§ WHAT YOU WILL DO: Return every line below in which "Hfind" appears.

§ GIVEN INFORMATION:

Lemma receivable_sink reg hp data :
  receivable reg hp data →
  ∃ old,
    BufferRegister.find (Header_of data) reg
    = {| buffer := Some (DataBuffer (sink reg data), 0);
         bufferSize := length (object_bytes data);
         paddingSize := 0; publisher := Some (sink reg data) |} ∧
    hp !! sink reg data = Some old ∧ length old = length (object_bytes data).
Proof.
  intros (_ & k & old & Hfind & Hk & Hlen). unfold sink. rewrite Hfind.
  cbn [publisher default from_option id]. by exists old.
Qed.

(** A message that has landed leaves every buffer at its size. *)
Lemma receivable_landed reg hp data data' :
  receivable reg hp data → receivable reg hp data' →
  receivable reg (<[sink reg data := object_bytes data]> hp) data'.
Proof.
  intros H H'. destruct (receivable_sink _ _ _ H) as (old & _ & Hk & Hlen).
  destruct H' as (Hv & k' & old' & Hfind' & Hk' & Hlen').
  split; [done|]. exists k'.
  destruct (decide (k' = sink reg data)) as [->|Hne].
  - exists (object_bytes data). rewrite lookup_insert_eq.
    split_and!; [done|done|]. congruence.
  - exists old'. by rewrite lookup_insert_ne.
Qed.

Lemma receivable_landed_all reg hp data msgs :
  receivable reg hp data → Forall (receivable reg hp) msgs →
  Forall (receivable reg (<[sink reg data := object_bytes data]> hp)) msgs.
Proof.
  intros H Hall. eapply Forall_impl; [done|].
  intros data'. by apply receivable_landed.
Qed.

(** A frame with a good postfix and more bytes behind it, from the header
    on: the run goes on behind the frame. *)
Lemma run_header_then cfg proto reg pm hm qm h k n pad p hp ev old D X q2 :
  length hm = Header.size → Header.valid h →
  BufferRegister.find h reg
  = {| buffer := Some (DataBuffer k, 0); bufferSize := n;
       paddingSize := pad; publisher := Some p |} →
  hp !! k = Some old → n ≤ length old → length D = n → length X = pad →
  length qm = length (member_init (Postfix_t proto)) →
  let Q := default [] (Postfix_t proto) in
  let hp' := <[k := D ++ drop n old]> hp in
  ∃ c, ∀ kk,
    run cfg proto (c + kk)
      (MkReader reg header_buffer State.Header pm hm qm,
       MkWorld (Header.bytes h ++ D ++ X ++ Q ++ q2) hp ev)
    = run cfg proto kk
        (MkReader reg (start_buffer proto) (start_state proto) pm
           (Header.bytes h)
           (match Postfix_t proto with Some _ => Q | None => qm end),
         MkWorld q2 hp' (ev ++ [(p, default [] (hp' !! p))])).
Proof.
  intros Hhm Hh Hfind Hk Hn HD HX Hqm Q hp'.
  pose proof (header_segment cfg proto reg pm hm qm h (D ++ X ++ Q ++ q2) hp ev
                Hhm Hh) as H1.
  rewrite Hfind in H1. specialize (H1 ltac:(done)).
  pose proof (data_segment cfg proto reg pm (Header.bytes h) qm k n pad p D X
                (Q ++ q2) hp ev old Hk Hn HD HX) as H2.
  cbv zeta in H2. fold hp' in H2. subst Q.
  destruct (Postfix_t proto) as [qv|] eqn:Hq; cbn [default] in *; unfold id in *.
  - pose proof (postfix_segment_good cfg proto reg pm (Header.bytes h) qm qv p q2
                  hp' ev Hq Hqm) as H3.
    exists 3. intros kk. cbn [Nat.add run]. by rewrite H1, H2, H3.
  - cbn [app] in H1, H2 |- *.
    exists 2. intros kk. cbn [Nat.add run]. by rewrite H1, H2.
Qed.

(** The same from a frame boundary on. *)
Lemma run_frame_then cfg proto r w h k n pad p old P D X q2 :
  Prefix_t proto ≠ Some [] →
  synced proto r → members_sized proto r → stream w = [] →
  Header.valid h →
  BufferRegister.find h (dataBufferRegistery_ r)
  = {| buffer := Some (DataBuffer k, 0); bufferSize := n;
       paddingSize := pad; publisher := Some p |} →
  heap w !! k = Some old → n ≤ length old →
  length P = sizeof_or_0 (Prefix_t proto) → length D = n → length X = pad →
  let Q := default [] (Postfix_t proto) in
  let hp' := <[k := D ++ drop n old]> (heap w) in
  ∃ c, ∀ kk,
    run cfg proto (c + kk)
      (arrive (P ++ Header.bytes h ++ D ++ X ++ Q ++ q2) (r, w))
    = run cfg proto kk
        (arrive q2
           (after_frame proto r h P Q,
            MkWorld [] hp' (published w ++ [(p, default [] (hp' !! p))]))).
Proof.
  intros Hwf Hsync (Hpm & Hhm & Hqm) Hs Hh Hfind Hk Hn HP HD HX Q hp'.
  subst Q hp'.
  destruct r as [reg cur st pm hm qm], w as [s hp ev].
  cbn [stream heap published dataBufferRegistery_ prefix_ header_ postfix_] in *.
  subst s. rewrite !arrive_pair. unfold with_stream, after_frame.
  cbn [stream app heap published dataBufferRegistery_ prefix_ header_ postfix_].
  pose proof (run_header_then cfg proto reg) as Hrun. cbv zeta in Hrun.
  destruct Hsync as [[Hst Hcur]|(Hvoid & Hst & Hcur)];
    cbn [state_ currentBuffer_] in Hst, Hcur; subst st cur.
  - destruct (Prefix_t proto) as [pv|] eqn:Hpv.
    + cbn [sizeof_or_0 member_init] in *.
      destruct (Hrun P hm qm h k n pad p hp ev old D X q2) as [c Hc];
        try done.
      exists (S c). intros kk. cbn [Nat.add run].
      replace (start_state proto) with State.Prefix at 1
        by (unfold start_state; by rewrite Hpv).
      rewrite (prefix_segment cfg proto reg pm hm qm pv P _ hp ev Hpv HP Hpm).
      apply Hc.
    + cbn [sizeof_or_0] in HP. apply nil_length_inv in HP. subst P.
      destruct (Hrun pm hm qm h k n pad p hp ev old D X q2) as [c Hc];
        try done.
      exists c. intros kk. unfold start_state at 1, start_buffer at 1.
      rewrite Hpv. cbn [app]. apply Hc.
  - rewrite Hvoid in HP |- *. cbn [sizeof_or_0] in HP.
    apply nil_length_inv in HP. subst P. cbn [app].
    destruct (Hrun pm hm qm h k n pad p hp ev old D X q2) as [c Hc];
      try done.
    exists (S c). intros kk. cbn [Nat.add run]. rewrite readBuffer_initial.
    apply Hc.
Qed.

(** A reader at a frame boundary with nothing on the stream waits. *)
Lemma synced_waits cfg proto r w :
  Prefix_t proto ≠ Some [] → synced proto r → stream w = [] →
  ∃ kk t, run cfg proto kk (r, w) = Some (Returned false, t) ∧
          blocked t.1 ∧ t.2 = w ∧
          between_frames proto t.1 ∧
          dataBufferRegistery_ t.1 = dataBufferRegistery_ r ∧
          (members_sized proto r → members_sized proto t.1).
Proof.
  intros Hwf Hsync Hs. pose proof (start_buffer_waits proto Hwf) as Hwait.
  assert (buffer (start_buffer proto) ≠ None) as Hnn.
  { unfold start_buffer. by destruct (Prefix_t proto). }
  destruct r as [reg cur st pm hm qm].
  destruct Hsync as [[Hst Hcur]|(Hvoid & Hst & Hcur)];
    cbn [state_ currentBuffer_] in Hst, Hcur; subst st cur.
  - exists 1, (MkReader reg (start_buffer proto) (start_state proto) pm hm qm, w).
    cbn [run]. rewrite readBuffer_idle by (done || by left).
    split_and!; try done. by split; [|left].
  - exists 2, (MkReader reg header_buffer State.Header pm hm qm, w).
    cbn [run]. rewrite readBuffer_initial.
    rewrite readBuffer_idle
      by (done || left; cbn [currentBuffer_ header_buffer bufferSize];
          unfold Header.size; lia).
    split_and!; try done.
    + split; [done|]. left. cbn. unfold Header.size. lia.
    + unfold between_frames, start_state, start_buffer. by rewrite Hvoid.
Qed.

§ ANSWER TO THIS TASK:
  intros (_ & k & old & Hfind & Hk & Hlen). unfold sink. rewrite Hfind.
  destruct H' as (Hv & k' & old' & Hfind' & Hk' & Hlen').
  intros Hhm Hh Hfind Hk Hn HD HX Hqm Q hp'.
  rewrite Hfind in H1. specialize (H1 ltac:(done)).
  intros Hwf Hsync (Hpm & Hhm & Hqm) Hs Hh Hfind Hk Hn HP HD HX Q hp'.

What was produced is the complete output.